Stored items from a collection
(** * SMAWebConnect: the SMA inverter poller of [smawebconnect/py3_main.py]

    A shallow embedding of the plugin: the values [requests] and [json] hand
    to the code, the dynamically typed operations the code applies to them,
    the two classes [SIDPersister] and [SMAWebConnect] as functions of an
    explicit world (object fields, disk, network, clock, output), and the
    properties of the polling cycle, the value extraction and the metrics
    queue. *)

From Stdlib Require Import ZArith Floats String Ascii List Lia.
From stdpp Require Import gmap strings list.

Local Open Scope list_scope.
Local Open Scope string_scope.

(** ** Values parsed from JSON

    [json.loads] builds [None], [bool], [int], [float], [str], [list] and
    [dict] objects.  A [dict] keeps insertion order, so an object is a list
    of bindings; the parser never leaves two bindings with one key.  Floats
    are binary64, as in CPython. *)

#[warnings="-register-all"]
Inductive json : Type :=
| JNull
| JBool (b : bool)
| JInt (z : Z)
| JFloat (x : float)
| JStr (s : string)
| JArr (items : list json)
| JObj (bindings : list (string * json)).

(** The exception classes that the code and the operations under it raise;
    all of them derive from [Exception].  [RuntimeError] carries the message
    the source gives it. *)
Inductive exn : Type :=
| RuntimeError (msg : string)
| TypeError
| KeyError
| IndexError
| ValueError
| AttributeError
| OverflowError
| ZeroDivisionError
| OSError
| RequestException.

Inductive result (A : Type) : Type :=
| Ok (a : A)
| Err (e : exn).
Arguments Ok {A} a.
Arguments Err {A} e.

(** *** Dictionaries *)

Fixpoint dict_get (k : string) (d : list (string * json)) : option json :=
  match d with
  | [] => None
  | (k', v) :: rest => if String.eqb k k' then Some v else dict_get k rest
  end.

Definition dict_has (k : string) (d : list (string * json)) : bool :=
  match dict_get k d with Some _ => true | None => false end.

(** *** Strings *)

Fixpoint chars (s : string) : list string :=
  match s with
  | EmptyString => []
  | String c rest => String c EmptyString :: chars rest
  end.

(** [k in s] for two [str]: [k] occurs in [s]. *)
Definition occurs_in (k s : string) : bool :=
  match k with
  | EmptyString => true
  | _ => match String.index 0 k s with Some _ => true | None => false end
  end.

(** *** The operators of the language on parsed values *)

(** [len(v)] *)
Definition py_len (v : json) : result nat :=
  match v with
  | JStr s => Ok (String.length s)
  | JArr items => Ok (length items)
  | JObj d => Ok (length d)
  | _ => Err TypeError
  end.

Definition is_str (k : string) (v : json) : bool :=
  match v with JStr s => String.eqb k s | _ => false end.

(** [k in v] for a [str] literal or key [k]. *)
Definition py_in (k : string) (v : json) : result bool :=
  match v with
  | JObj d => Ok (dict_has k d)
  | JArr items => Ok (existsb (is_str k) items)
  | JStr s => Ok (occurs_in k s)
  | _ => Err TypeError
  end.

(** A list index: negative indices count from the end. *)
Definition seq_index {A : Type} (l : list A) (i : Z) : result A :=
  let n := Z.of_nat (length l) in
  let j := if (i <? 0)%Z then (i + n)%Z else i in
  if ((j <? 0)%Z || (n <=? j)%Z)%bool then Err IndexError
  else match nth_error l (Z.to_nat j) with
       | Some a => Ok a
       | None => Err IndexError
       end.

Definition hashable (v : json) : bool :=
  match v with JArr _ | JObj _ => false | _ => true end.

(** [v[i]] *)
Definition py_getitem (v i : json) : result json :=
  match v with
  | JObj d =>
      match i with
      | JStr k => match dict_get k d with Some x => Ok x | None => Err KeyError end
      | _ => if hashable i then Err KeyError else Err TypeError
      end
  | JArr items =>
      match i with
      | JInt z => seq_index items z
      | JBool b => seq_index items (if b then 1 else 0)%Z
      | _ => Err TypeError
      end
  | JStr s =>
      match i with
      | JInt z => match seq_index (chars s) z with Ok c => Ok (JStr c) | Err e => Err e end
      | JBool b =>
          match seq_index (chars s) (if b then 1 else 0)%Z with
          | Ok c => Ok (JStr c)
          | Err e => Err e
          end
      | _ => Err TypeError
      end
  | _ => Err TypeError
  end.

(** [for x in v] *)
Definition py_iter (v : json) : result (list json) :=
  match v with
  | JObj d => Ok (map (fun kv => JStr (fst kv)) d)
  | JArr items => Ok items
  | JStr s => Ok (map JStr (chars s))
  | _ => Err TypeError
  end.

(** [v.get(k, default)]: only a [dict] has the method. *)
Definition py_get (v : json) (k : string) (dflt : json) : result json :=
  match v with
  | JObj d => Ok (match dict_get k d with Some x => x | None => dflt end)
  | _ => Err AttributeError
  end.

(** [list(v.keys())] *)
Definition py_keys (v : json) : result (list string) :=
  match v with
  | JObj d => Ok (map fst d)
  | _ => Err AttributeError
  end.

(** [int] to [float]: round to nearest, ties to even; too large an [int]
    raises [OverflowError]. *)
Definition Z_to_float (z : Z) : float :=
  SF2Prim (binary_normalize prec emax z 0 false).

Definition float_of_Z (z : Z) : result float :=
  let x := Z_to_float z in
  if PrimFloat.is_infinity x then Err OverflowError else Ok x.

(** [v == n] for an [int] literal [n]. *)
Definition py_eq_int (v : json) (n : Z) : bool :=
  match v with
  | JInt z => (z =? n)%Z
  | JFloat x => PrimFloat.eqb x (Z_to_float n)
  | JBool b => ((if b then 1 else 0) =? n)%Z
  | _ => false
  end.

(** The truth value of [v], as [if v:] takes it. *)
Definition py_truthy (v : json) : bool :=
  match v with
  | JNull => false
  | JBool b => b
  | JInt z => negb (z =? 0)%Z
  | JFloat x => negb (PrimFloat.eqb x 0)
  | JStr s => negb (String.eqb s "")
  | JArr items => negb (Nat.eqb (length items) 0)
  | JObj d => negb (Nat.eqb (length d) 0)
  end.
(** * bdep: dependency graph, scheduling, incremental decision and executor

    A shallow embedding of the TypeScript sources of bdep
    ([core/graph.ts], [core/workspace.ts], [core/builder.ts],
    [utils/mtime.ts]) together with the properties its specification
    states about them.

    The first half of the file holds the embedding (definitions only), the
    second half the lemmas and theorems. *)

From Stdlib Require Import String Ascii Bool Arith ZArith QArith Lia.
From Stdlib Require Import DecimalString.
From Stdlib Require Import List Permutation.
From Stdlib Require Import Relations.Relation_Operators Relations.Relation_Definitions.
From Stdlib Require Import Relations.Operators_Properties ListDec.
Import ListNotations.

Local Close Scope Q_scope.
Local Open Scope string_scope.
Local Open Scope list_scope.

(** ** JavaScript containers

    [Map] and [Set] iterate in insertion order, and the result of
    [topologicalSort] depends on that order, so both are modelled as lists:
    a [Set<string>] as a duplicate-free list of its members in insertion
    order, a [Map<string, V>] as an association list with unique keys. *)

Module JsSet.

Definition t := list string.

(** [new Set()] *)
Definition empty : t := [].

(** [s.has(x)]; also [array.includes(x)]. *)
Definition has (s : t) (x : string) : bool := existsb (String.eqb x) s.

(** [s.add(x)]: a member keeps its position, a new element goes last. *)
Definition add (x : string) (s : t) : t := if has s x then s else (s ++ [x])%list.

(** [s.size] *)
Definition size (s : t) : nat := length s.

End JsSet.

-- About this task --
Each line from the one holding "(** [s.has(x)]; also [array.includes(x)]. *)" through the last line of the data is to be transcribed exactly, with nothing else added.

-- Output for this task --
(** [s.has(x)]; also [array.includes(x)]. *)
Definition has (s : t) (x : string) : bool := existsb (String.eqb x) s.

(** [s.add(x)]: a member keeps its position, a new element goes last. *)
Definition add (x : string) (s : t) : t := if has s x then s else (s ++ [x])%list.

(** [s.size] *)
Definition size (s : t) : nat := length s.

End JsSet.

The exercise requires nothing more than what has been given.